The organization of nucleosomes associated with a cell cycle regulated human H4 histone gene was examined in synchronized HeLa S3 cells. At various times during the cell cycle, nuclei were digested with micrococcal nuclease, and the nucleosomal pattern of the gene was obtained by Southern blot analysis using radiolabeled human histone H4 gene probes. We have detected reversible changes during the cell cycle in the chromatin structure of this gene, as reflected by the shortening of the nucleosomal spacing after replication and the peak of transcription. This variation is also observed when DNA and protein syntheses are inhibited.

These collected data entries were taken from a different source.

(* ===== verification/CrcBits.v ===== *)
(** Reflected cyclic redundancy checks as division by a polynomial, one bit at a time:
    the reference definition for the table-driven checksums of the protocol header
    (16 bits) and of the payload (32 bits). *)

From stdpp Require Import tactics.
From S2P Require Import Prelude IntStore.

Module CrcBits.

(** A reversed polynomial of degree [w]: its top bit is set. *)
Class CrcPoly (w poly : Z) : Prop := {
  poly_width : 16 <= w;
  poly_uint : uint w poly;
  poly_top : Z.testbit poly (w - 1) = true }.

Section crc.
Context {w : Z} (poly : Z) `{CP : !CrcPoly w poly}.

Definition crc_bit (c : Z) : Z :=
  if Z.odd c then Z.lxor (Z.shiftr c 1) poly else Z.shiftr c 1.

Definition crc_bits (n : nat) (c : Z) : Z := Nat.iter n crc_bit c.
#[local] Arguments crc_bits : simpl never.

Definition crc_ref (crc : Z) (bs : bytes) : Z :=
  fold_left (fun c b => crc_bits 8 (Z.lxor c b)) bs crc.

(** ** Linearity *)

Lemma crc_bit_lxor a b : crc_bit (Z.lxor a b) = Z.lxor (crc_bit a) (crc_bit b).
Proof.
  assert (Z.odd (Z.lxor a b) = xorb (Z.odd a) (Z.odd b)) as Ho.
  { rewrite <- !Z.bit0_odd. apply Z.lxor_spec. }
  unfold crc_bit. rewrite Ho, Z.shiftr_lxor.
  destruct (Z.odd a), (Z.odd b); simpl; apply Z.bits_inj'; intros i Hi;
    rewrite ?Z.lxor_spec; by repeat destruct (Z.testbit _ _).
Qed.

Lemma crc_bits_lxor n a b : crc_bits n (Z.lxor a b) = Z.lxor (crc_bits n a) (crc_bits n b).
Proof. induction n as [|n IH]; [done|]. unfold crc_bits in *. simpl. by rewrite IH, crc_bit_lxor. Qed.

Lemma crc_bit_shiftl c k : 0 < k -> crc_bit (Z.shiftl c k) = Z.shiftl c (k - 1).
Proof.
  intros Hk. unfold crc_bit. rewrite <- Z.bit0_odd, Z.shiftl_spec_low by lia.
  rewrite Z.shiftr_shiftl_l by lia. done.
Qed.

Lemma crc_bits_shiftl c n : crc_bits n (Z.shiftl c (Z.of_nat n)) = c.
Proof.
  induction n as [|n IH] in c |- *; [apply Z.shiftl_0_r|].
  unfold crc_bits in *. rewrite Nat.iter_succ_r, crc_bit_shiftl by lia.
  by replace (Z.of_nat (S n) - 1) with (Z.of_nat n) by lia.
Qed.

Lemma crc_bits_add n m c : crc_bits (n + m) c = crc_bits n (crc_bits m c).
Proof. apply Nat.iter_add. Qed.

(** Eight bits at once: the high part moves down, the low byte goes through the table. *)
Lemma crc_bits_split x : crc_bits 8 x = Z.lxor (Z.shiftr x 8) (crc_bits 8 (Z.land x 0xff)).
Proof.
  rewrite <- (crc_bits_shiftl (Z.shiftr x 8) 8) at 1. rewrite <- crc_bits_lxor. f_equal.
  change 0xff with (Z.ones 8). apply Z.bits_inj'. intros i Hi. change (Z.of_nat 8) with 8.
  rewrite Z.lxor_spec, Z.land_spec, Z.testbit_ones_nonneg by lia.
  destruct (Z.ltb_spec i 8).
  - rewrite Z.shiftl_spec_low by lia. by rewrite andb_true_r, xorb_false_l.
  - rewrite Z.shiftl_spec_high, Z.shiftr_spec by lia. rewrite andb_false_r, xorb_false_r. f_equal. lia.
Qed.

(** ** Range and injectivity *)

Lemma byte_uint b : is_byte b -> uint w b.
Proof.
  pose proof poly_width. intros [? Hb]. split; [lia|]. eapply Z.lt_le_trans; [exact Hb|].
  apply Z.pow_le_mono_r; lia.
Qed.

Lemma word_uint a b : is_byte a -> is_byte b -> uint w (a + b * 256).
Proof.
  pose proof poly_width. intros [? Ha] [? Hb]. split; [lia|]. apply Z.lt_le_trans with (2 ^ 16).
  - change (2 ^ 16) with (256 * 256). change (2 ^ 8) with 256 in *. nia.
  - apply Z.pow_le_mono_r; lia.
Qed.

Lemma lxor_uint a b : uint w a -> uint w b -> uint w (Z.lxor a b).
Proof. pose proof poly_width. intros. apply uint_lxor; [lia|done|done]. Qed.

Lemma half_lt c : uint w c -> 0 <= Z.shiftr c 1 < 2 ^ (w - 1).
Proof.
  pose proof poly_width. intros [? Hc]. rewrite Z.shiftr_div_pow2 by lia. change (2 ^ 1) with 2.
  replace w with (1 + (w - 1)) in Hc by lia. rewrite Z.pow_add_r in Hc by lia. change (2 ^ 1) with 2 in Hc.
  split; [apply Z.div_pos; lia|apply Z.div_lt_upper_bound; lia].
Qed.

Lemma crc_bit_uint c : uint w c -> uint w (crc_bit c).
Proof.
  intros Hc. pose proof (half_lt c Hc). pose proof poly_width.
  assert (uint w (Z.shiftr c 1)).
  { split; [lia|]. apply Z.lt_le_trans with (2 ^ (w - 1)); [lia|]. apply Z.pow_le_mono_r; lia. }
  unfold crc_bit. destruct (Z.odd c); [|done]. apply lxor_uint; [done|apply poly_uint].
Qed.

Lemma crc_bits_uint n c : uint w c -> uint w (crc_bits n c).
Proof. intros. induction n; [done|]. by apply crc_bit_uint. Qed.

(** The top bit of the result says whether the input was odd. *)
Lemma crc_bit_top c : uint w c -> Z.testbit (crc_bit c) (w - 1) = Z.odd c.
Proof.
  intros Hc. pose proof (half_lt c Hc). pose proof poly_width.
  assert (Z.testbit (Z.shiftr c 1) (w - 1) = false) as Ht.
  { apply Z.testbit_false; [lia|]. by rewrite Z.div_small. }
  unfold crc_bit. destruct (Z.odd c); [|done]. by rewrite Z.lxor_spec, Ht, poly_top.
Qed.

Lemma crc_bit_zero c : uint w c -> crc_bit c = 0 -> c = 0.
Proof.
  intros Hc H0. pose proof (crc_bit_top c Hc) as Ht. rewrite H0, Z.bits_0 in Ht.
  unfold crc_bit in H0. rewrite <- Ht in H0. rewrite Z.shiftr_div_pow2 in H0 by lia.
  destruct Hc. change (2 ^ 1) with 2 in H0. rewrite (Z.div_mod c 2), H0 by lia.
  rewrite Zmod_odd, <- Ht. done.
Qed.

Lemma crc_bits_zero n c : uint w c -> crc_bits n c = 0 -> c = 0.
Proof.
  intros Hc. induction n as [|n IH]; [done|]. intros H. apply IH.
  apply crc_bit_zero; [by apply crc_bits_uint|done].
Qed.

Lemma crc_bits_inj n a b : uint w a -> uint w b -> crc_bits n a = crc_bits n b -> a = b.
Proof.
  intros Ha Hb H. apply Z.lxor_eq, (crc_bits_zero n); [by apply lxor_uint|].
  by rewrite crc_bits_lxor, H, Z.lxor_nilpotent.
Qed.

Lemma crc_ref_uint crc bs : uint w crc -> all_bytes bs -> uint w (crc_ref crc bs).
Proof.
  intros Hc Hbs. revert crc Hc. induction Hbs as [|b bs Hb _ IH]; intros crc Hc; [done|].
  apply IH, crc_bits_uint, lxor_uint; [done|by apply byte_uint].
Qed.

Lemma crc_ref_app crc bs1 bs2 : crc_ref crc (bs1 ++ bs2) = crc_ref (crc_ref crc bs1) bs2.
Proof. apply fold_left_app. Qed.

Lemma crc_ref_inj bs : forall c c', uint w c -> uint w c' -> all_bytes bs ->
  crc_ref c bs = crc_ref c' bs -> c = c'.
Proof.
  induction bs as [|b bs IH]; intros c c' Hc Hc' Hbs H; [done|]. inversion Hbs; subst.
  assert (uint w b) by by apply byte_uint.
  apply IH in H; [|by apply crc_bits_uint, lxor_uint..|done].
  apply crc_bits_inj in H; [|by apply lxor_uint..].
  apply (f_equal (fun x => Z.lxor x b)) in H.
  by rewrite !Z.lxor_assoc, Z.lxor_nilpotent, !Z.lxor_0_r in H.
Qed.

(** ** Bursts *)

(** Two bytes are absorbed like one 16-bit word. *)
Lemma crc_ref_two c x y : crc_ref c [x; y] = crc_bits 16 (Z.lxor c (Z.lxor x (Z.shiftl y 8))).
Proof.
  unfold crc_ref. cbn [fold_left]. rewrite (crc_bits_add 8 8).
  pose proof (crc_bits_shiftl y 8) as Hy. change (Z.of_nat 8) with 8 in Hy.
  by rewrite <- Z.lxor_assoc, (crc_bits_lxor 8 (Z.lxor c x)), Hy.
Qed.

Lemma two_bytes_word x y : is_byte x -> is_byte y -> Z.lxor x (Z.shiftl y 8) = x + y * 256.
Proof.
  intros Hx Hy. rewrite Z.lxor_lor; [by rewrite (lor_add_shiftl y x 8) by (done || lia)|].
  apply Z.bits_inj'. intros i Hi. rewrite Z.land_spec, Z.bits_0.
  destruct (decide (i < 8)); [by rewrite Z.shiftl_spec_low, andb_false_r by lia|].
  rewrite <- (wrap_small 8 x Hx), testbit_wrap by lia. by destruct (Z.ltb_spec i 8); [lia|].
Qed.

Lemma crc_ref_burst crc pre x y x' y' post :
  uint w crc -> all_bytes (pre ++ [x; y] ++ post) -> all_bytes [x'; y'] -> [x; y] <> [x'; y'] ->
  crc_ref crc (pre ++ [x; y] ++ post) <> crc_ref crc (pre ++ [x'; y'] ++ post).
Proof.
  intros Hc Hall Hxy' Hne Heq. apply Forall_app in Hall as [Hpre [Hxy Hpost]%Forall_app].
  rewrite !crc_ref_app in Heq.
  assert (uint w (crc_ref crc pre)) as Hp by by apply crc_ref_uint.
  apply crc_ref_inj in Heq; [|by apply crc_ref_uint..|done].
  rewrite !crc_ref_two in Heq. decompose_Forall_hyps.
  rewrite !two_bytes_word in Heq by done.
  apply crc_bits_inj in Heq; [|apply lxor_uint; [done|by apply word_uint]..].
  apply (f_equal (Z.lxor (crc_ref crc pre))) in Heq.
  rewrite <- !Z.lxor_assoc, Z.lxor_nilpotent, !Z.lxor_0_l in Heq.
  apply Hne. unfold is_byte, uint in *. simpl in *. do 2 f_equal; [|f_equal]; lia.
Qed.

(** ** The table routine *)

(** A table of the remainders of all bytes. *)
Definition crc_table (table : list Z) : Prop :=
  forall n, (n < 256)%nat -> table !! n = Some (crc_bits 8 (Z.of_nat n)).

(** The step of a table routine for one byte. *)
Lemma table_step table crc b :
  crc_table table -> uint w crc -> is_byte b ->
  exists t, table !! Z.to_nat (Z.land (Z.lxor crc b) 0xff) = Some t /\
    Z.lxor (Z.shiftr crc 8) t = crc_bits 8 (Z.lxor crc b) /\ uint w (crc_bits 8 (Z.lxor crc b)).
Proof.
  intros Ht Hc Hb. assert (0 <= Z.land (Z.lxor crc b) 0xff < 256) as Hm.
  { change 0xff with (Z.ones 8). rewrite Z.land_ones by lia. apply Z.mod_pos_bound. lia. }
  exists (crc_bits 8 (Z.land (Z.lxor crc b) 0xff)). split; [|split].
  - rewrite Ht by lia. by rewrite Z2Nat.id by lia.
  - rewrite (crc_bits_split (Z.lxor crc b)). f_equal. destruct Hb.
    rewrite Z.shiftr_lxor, (Z.shiftr_div_pow2 b), (Z.div_small b), Z.lxor_0_r by (done || lia). done.
  - apply crc_bits_uint, lxor_uint; [done|by apply byte_uint].
Qed.

End crc.

#[global] Arguments crc_bits : simpl never.

End CrcBits.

By using a probe that comprises 250 base pairs (bp) of the coding region and 240 bp of the 5' end of the gene, containing the promoter and DNase I sensitive sequences, we also have observed a general disruption of the nucleosomal organization, which is reflected by a degeneration of the characteristic nucleosomal ladder produced by micrococcal nuclease digestion. This modification coincides with the replication and active transcription of the gene (early S phase), which recovers its regular nucleosomal appearance when both processes have been completed, although the nucleosome linker length is shortened. When the probe utilized comprises the distal 3' end of the gene, there is no disruption of the nucleosomal pattern, but the linker region also exhibits a shortened length. A non-cell cycle regulated gene (beta-globin) does not exhibit such modifications in any of the situations analyzed.(ABSTRACT TRUNCATED AT 250 WORDS)